Trêve des confiseurs

Par Dimanche 25 décembre 2016 Permalink 3

Joyeux Noel à tous!

Mais on est loin d’une trêve des confiseurs… Aucune accalmie nulle part. L’ONU s’acharne contre Israel, le seul état démocratique de la région! Cette discrimination n’apporte rien à la paix, sous estime encore une fois l’islam, met en péril tous ceux qui ne sont pas musulmans en laissant penser que les aficionados d’une loi religieuse sont aussi respectables que les tenants de la liberté. L’obscurantisme soutenu maintenant par les Etats Unis devient un positionnement respectable. Triste monde!

On est loin aussi d’une trêve des confiseurs quand est confirmé que l’espace Schengen est l’endroit le plus sûr pour les terroristes. 26 états dans lesquels ils s’ébattent librement, restent à leur disposition. Les hypocrites font les étonnés. L’espace Schengen constitue cependant bien une trahison de l’idée européenne en facilitant la vie des criminels de tout poil au mépris de la sécurité des honnêtes gens. Félicitation néanmoins aux policiers italiens qui rattrapent les bourdes françaises et surtout allemandes! Mais l’invasion migratoire rend toujours plus chanceux ces dénouements qui se passent bien.

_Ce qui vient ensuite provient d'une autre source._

(** A string is blank when it has no rune but white space. *)
Lemma is_blank_spec s : is_blank s = forallb (fun c => IsSpace (ch_rune c)) (decode s).
Proof.
  unfold is_blank, TrimSpace. apply eq_bool_prop_intro. rewrite bool_decide_spec.
  rewrite Is_true_true. rewrite <- trim_nil. split; [|by intros ->].
  destruct (trim _ _) as [|c cs] eqn:E; [done|]. cbn. intros H. exfalso.
  apply (ch_text_nonempty s c).
  - eapply trim_sublist. rewrite E. by left.
  - by destruct (ch_text c).
Qed.

Lemma cut_prefix_app p s : cut_prefix p (p ++ s) = Some s.
Proof.
  induction p as [|a p IH]; [done|]. rewrite string_app_cons. cbn. by rewrite bool_decide_eq_true_2.
Qed.

Lemma cut_prefix_Some p s t : cut_prefix p s = Some t <-> s = (p ++ t)%string.
Proof.
  split; [|intros ->; apply cut_prefix_app]. revert s. induction p as [|a p IH]; intros s; cbn.
  - by intros [= ->].
  - destruct s as [|b s]; [done|]. case_bool_decide; [|done]. subst. intros H.
    rewrite string_app_cons. f_equal. by apply IH.
Qed.

Lemma HasPrefix_app p s : HasPrefix (p ++ s) p = true.
Proof. unfold HasPrefix. rewrite cut_prefix_app. by apply bool_decide_eq_true_2. Qed.

Lemma TrimPrefix_app p s : TrimPrefix (p ++ s) p = s.
Proof. unfold TrimPrefix. by rewrite cut_prefix_app. Qed.

Lemma utf16_units_nonneg rs : 0 <= utf16_units rs.
Proof. induction rs as [|r rs IH]; [cbn; lia|]. cbn [utf16_units foldr]. fold (utf16_units rs). destruct (in_range _ _ r); lia. Qed.

(** Every decoded rune is a Unicode scalar value, so [utf16.RuneLen] is its UTF-16 length. *)
Definition rune_units (r : Z) : Z := if in_range 65536 1114111 r then 2 else 1.

Definition is_scalar (r : Z) : bool := in_range 0 55295 r || in_range 57344 1114111 r.

Lemma byte_of_bound a : 0 <= byte_of a < 256.
Proof. unfold byte_of. pose proof (Ascii.N_ascii_bounded a). lia. Qed.

Lemma decode_scalar s c : c ∈ decode s -> is_scalar (ch_rune c) = true.
Proof.
  induction s as [s IH] using string_len_ind.
  decode_cases s; [by rewrite elem_of_nil|..];
    rewrite elem_of_cons, ?elem_of_nil; intros Hc;
    (destruct Hc as [->|Hc]; [|try done; (eapply IH; [|exact Hc]; cbn; lia)]);
    try done; cbn [ch_rune];
    repeat match goal with H : (_ && _) = true |- _ => apply andb_true_iff in H as [? ?] end;
    unfold is_scalar, rune2, rune3, rune4, second3, second4, cont, in_range in *;
    repeat match goal with a : Ascii.ascii |- _ =>
      lazymatch goal with _ : 0 <= byte_of a < 256 |- _ => fail | _ => pose proof (byte_of_bound a) end end;
    repeat match goal with H : context [if ?b then _ else _] |- _ => destruct b eqn:? end;
    lia.
Qed.

Lemma RuneLen_scalar r : is_scalar r = true -> RuneLen r = rune_units r.
Proof.
  unfold is_scalar, RuneLen, rune_units, in_range. intros H.
  repeat case_match; lia.
Qed.

Lemma rune_units_pos r : 1 <= rune_units r <= 2.
Proof. unfold rune_units. case_match; lia. Qed.

Lemma utf16_units_cons r rs : utf16_units (r :: rs) = rune_units r + utf16_units rs.
Proof. done. Qed.

Lemma utf16_units_app rs rs' : utf16_units (rs ++ rs') = utf16_units rs + utf16_units rs'.
Proof. induction rs as [|r rs IH]; [done|]. cbn [app]. rewrite !utf16_units_cons, IH. lia. Qed.

Lemma utf16_units_pos rs : rs <> [] -> 0 < utf16_units rs.
Proof.
  destruct rs as [|r rs]; [done|]. intros _. rewrite utf16_units_cons.
  pose proof (rune_units_pos r). pose proof (utf16_units_nonneg rs). lia.
Qed.

(** ** Trimming *)

(** One step of decoding: the first rune depends on its own bytes only, as far as they are there. *)
Lemma decode_step s : s <> ""%string ->
  exists c s', decode s = c :: decode s' /\ s = (ch_text c ++ s')%string
    /\ forall p q, s' = (p ++ q)%string -> decode (ch_text c ++ p) = c :: decode p.
Proof.
  destruct s as [|a0 t0]; [done|]. intros _. cbn [decode].
  repeat (first
    [ match goal with |- context [match ?t with EmptyString => _ | String _ _ => _ end] => destruct t eqn:? end
    | match goal with |- context [if ?b then _ else _] => destruct b eqn:? end ]; cbv beta zeta match); subst;
    (first [eexists _, _; split; [reflexivity|] | eexists _, ""%string; split; [reflexivity|]]; split; [reflexivity|]); intros p q Hp; cbn [ch_text bad] in *;
    rewrite ?string_app_cons, ?string_app_nil; cbn [decode];
    repeat match goal with
    | H : String _ _ = (?p ++ _)%string |- _ => destruct p; [clear H|rewrite string_app_cons in H; injection H as <- H]
    | H : ""%string = (?p ++ _)%string |- _ => destruct p; [clear H|done]
    end; cbn [decode];
    repeat match goal with H : ?b = true |- context [?b] => rewrite H | H : ?b = false |- context [?b] => rewrite H end; done.
Qed.

(** A text that cannot continue a rune decodes on its own. *)
Definition starts_rune (s : string) : bool :=
  match s with EmptyString => true | String a _ => negb (cont (byte_of a)) end.

Lemma second_cont b0 b1 : cont b1 = false -> second3 b0 b1 = false /\ second4 b0 b1 = false.
Proof.
  unfold cont, second3, second4, in_range. intros H. split; (destruct (b0 =? _); [lia|destruct (b0 =? _); [lia|exact H]]).
Qed.

Lemma decode_app s t : starts_rune t = true -> decode (s ++ t) = decode s ++ decode t.
Proof.
  intros Ht. induction s as [s IH] using string_len_ind. destruct s as [|a0 s]; [done|].
  assert (IHs : forall u, (String.length u <= String.length s)%nat -> decode (u ++ t) = decode u ++ decode t)
    by (intros u Hu; apply IH; cbn; lia).
  clear IH. rewrite string_app_cons. cbn [decode]. destruct (byte_of a0 <? 128); [by rewrite (IHs s)|].
  destruct t as [|b1 t]; [by rewrite string_app_empty, app_nil_r|].
  cbn [starts_rune] in Ht. apply negb_true_iff in Ht. destruct (second_cont (byte_of a0) _ Ht) as [H3 H4].
  destruct s as [|a1 [|a2 [|a3 s]]]; rewrite ?string_app_cons, ?string_app_nil; cbv iota beta zeta.
  - rewrite Ht, H3, H4, andb_false_r. cbn [andb]. destruct (in_range 194 223 _); [done|].
    destruct t as [|b2 t]; [done|]. destruct (in_range 224 239 _); [done|]. by destruct t.
  - assert (I1 : decode (String a1 (String b1 t)) = decode (String a1 "") ++ decode (String b1 t)) by (apply (IHs (String a1 "")); cbn; lia).
    rewrite Ht, !andb_false_r. destruct (in_range 194 223 _); [destruct (cont (byte_of a1)); [done|by rewrite I1]|].
    destruct (in_range 224 239 _); [by rewrite I1|]. destruct t; by rewrite I1.
  - assert (I1 : decode (String a1 (String a2 (String b1 t))) = decode (String a1 (String a2 "")) ++ decode (String b1 t))
      by (apply (IHs (String a1 (String a2 ""))); cbn; lia).
    assert (I2 : decode (String a2 (String b1 t)) = decode (String a2 "") ++ decode (String b1 t)) by (apply (IHs (String a2 "")); cbn; lia).
    rewrite Ht, !andb_false_r, I1, I2.
    destruct (in_range 194 223 _); [by destruct (cont (byte_of a1))|]. by destruct (in_range 224 239 _); [destruct (_ && _)|].
  - pose proof (IHs (String a1 (String a2 (String a3 s))) ltac:(cbn; lia)) as I1.
    pose proof (IHs (String a2 (String a3 s)) ltac:(cbn; lia)) as I2. pose proof (IHs (String a3 s) ltac:(cbn; lia)) as I3.
    pose proof (IHs s ltac:(cbn; lia)) as I4.
    change (String a1 (String a2 (String a3 s)) ++ String b1 t)%string with (String a1 (String a2 (String a3 (s ++ String b1 t)))) in I1.
    change (String a2 (String a3 s) ++ String b1 t)%string with (String a2 (String a3 (s ++ String b1 t))) in I2.
    change (String a3 s ++ String b1 t)%string with (String a3 (s ++ String b1 t)) in I3.
    change ((String a1 (String a2 (String a3 s)) ++ String b1 t)%string) with (String a1 (String a2 (String a3 (s ++ String b1 t)))).
    cbv iota beta zeta. rewrite I1, I2, I3, I4.
    destruct (in_range 194 223 _); [by destruct (cont (byte_of a1))|].
    destruct (in_range 224 239 _); [by destruct (_ && _)|]. by destruct (_ && _ && _ && _).
Qed.

Lemma decode_prefix s cs ds : decode s = cs ++ ds -> decode (text_of cs) = cs.
Proof.
  revert s. induction cs as [|c cs IH]; intros s H; [done|].
  destruct (decide (s = ""%string)) as [->|Hs]; [done|].
  destruct (decode_step s Hs) as (c' & s' & Hd & _ & Hp). rewrite Hd in H. injection H as -> H.
  rewrite text_of_cons, (Hp _ (text_of ds)).
  - f_equal. by eapply IH.
  - rewrite <- (decode_text s'), H. clear. induction cs as [|c cs IH]; [done|]. cbn [app].
    rewrite !text_of_cons, IH. clear IH. generalize (ch_text c) as w. induction w as [|a w IH]; [done|].
    rewrite !string_app_cons. by f_equal.
Qed.

Lemma decode_suffix s cs ds : decode s = cs ++ ds -> decode (text_of ds) = ds.
Proof.
  revert s. induction cs as [|c cs IH]; intros s H.
  - cbn in H. subst ds. by rewrite decode_text.
  - destruct (decide (s = ""%string)) as [->|Hs]; [done|].
    destruct (decode_step s Hs) as (c' & s' & Hd & _). rewrite Hd in H. injection H as _ H. by eapply IH.
Qed.

Lemma drop_while_suffix {A} (f : A -> bool) l : exists ys, l = ys ++ drop_while f l.
Proof.
  induction l as [|x l [ys IH]]; [by exists []|]. cbn. destruct (f x); [|by exists []].
  exists (x :: ys). cbn. by rewrite <- IH.
Qed.

Lemma drop_while_id {A} (f : A -> bool) l : (forall x l', l = x :: l' -> f x = false) -> drop_while f l = l.
Proof. destruct l as [|x l]; [done|]. intros H. cbn. by rewrite (H x l). Qed.

Lemma trim_infix {A} (f : A -> bool) l : exists ys zs, l = ys ++ trim f l ++ zs.
Proof.
  destruct (drop_while_suffix f l) as [ys Hy]. destruct (drop_while_suffix f (reverse (drop_while f l))) as [zs Hz].
  exists ys, (reverse zs). unfold trim. rewrite <- reverse_app, <- Hz, reverse_involutive. exact Hy.
Qed.

Lemma trim_trim {A} (f : A -> bool) l : trim f (trim f l) = trim f l.
Proof.
  unfold trim at 1. rewrite (drop_while_id f (trim f l)).
  - unfold trim. rewrite reverse_involutive. rewrite (drop_while_id f (drop_while f _)); [done|].
    intros x l'. apply drop_while_head.
  - intros x l' E. destruct (drop_while_suffix f (reverse (drop_while f l))) as [zs Hz].
    apply (f_equal reverse) in Hz. rewrite reverse_involutive, reverse_app in Hz. fold (trim f l) in Hz.
    rewrite E in Hz. cbn in Hz. by apply drop_while_head in Hz.
Qed.

Lemma TrimSpace_TrimSpace s : TrimSpace (TrimSpace s) = TrimSpace s.
Proof.
  unfold TrimSpace at 1. set (f := fun c => IsSpace (ch_rune c)).
  destruct (trim_infix f (decode s)) as (ys & zs & H).
  assert (Hd : decode (text_of (trim f (decode s) ++ zs)) = trim f (decode s) ++ zs) by (by eapply decode_suffix).
  apply decode_prefix in Hd. unfold TrimSpace. fold f. rewrite Hd. by rewrite trim_trim.
Qed.

(** Visible ASCII: decoding is byte by byte and there is nothing to trim. *)
Definition visible (a : Ascii.ascii) : bool := in_range 33 126 (byte_of a).

Lemma decode_visible s : string_forallb visible s = true ->
  forallb (fun c => negb (IsSpace (ch_rune c))) (decode s) = true /\ length (decode s) = String.length s.
Proof.
  induction s as [|a s IH]; [done|]. cbn [string_forallb]. intros [Ha Hs]%andb_true_iff.
  destruct (IH Hs) as [IH1 IH2]. unfold visible, in_range in Ha. cbn [decode].
  replace (byte_of a <? 128) with true by lia. cbn [forallb length ch_rune]. rewrite IH1, IH2. split; [|done].
  unfold IsSpace, in_range. lia.
Qed.

Lemma TrimSpace_visible s : string_forallb visible s = true -> TrimSpace s = s.
Proof.
  intros [Hf _]%decode_visible. unfold TrimSpace. rewrite <- (decode_text s) at 2. f_equal.
  rewrite forallb_forall in Hf. set (f := fun c => IsSpace (ch_rune c)).
  assert (Hid : forall l, (forall x, x ∈ l -> f x = false) -> drop_while f l = l).
  { intros l Hl. apply drop_while_id. intros x l' ->. apply Hl. by left. }
  assert (Hn : forall x, x ∈ decode s -> f x = false).
  { intros x Hx%list_elem_of_In%Hf. by apply negb_true_iff in Hx. }
  unfold trim. rewrite (Hid (decode s)) by done. rewrite Hid; [apply reverse_involutive|].
  intros x. rewrite elem_of_reverse. apply Hn.
Qed.

Lemma string_forallb_app f s t : string_forallb f (s ++ t) = string_forallb f s && string_forallb f t.
Proof. induction s as [|a s IH]; [done|]. rewrite string_app_cons. cbn. by rewrite IH, andb_assoc. Qed.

La trêve des confiseurs s’est aussi interrompue en Russie avec un avion russe détruit. Gageons que la thèse de l’accident sera privilégiée en arrangeant ainsi tout le monde! Mais la vérité reflète probablement plus la réalité d’un monde qui part en vrille.

Une fausse trêve des confiseurs règne dans la finance où cette fin d’année révèle dans la joie et la bonne humeur des actifs à risque être très recherchés dans l’insouciance des spéculateurs. Cette position risk on, comme on dit dans leur jargon, bourre le mou des citoyens, c’est absolument certain. Cette économie fondée sur le crédit va s’effondrer inéluctablement.

Alors la seule raison de connaitre une trêve des confiseurs est entretenue dans l’échange pacifique entre Trump et Poutine. Il y a longtemps qu’on avait pas eu l’impression que des hommes de bonne volonté puissent discuter raisonnablement des affaires du monde.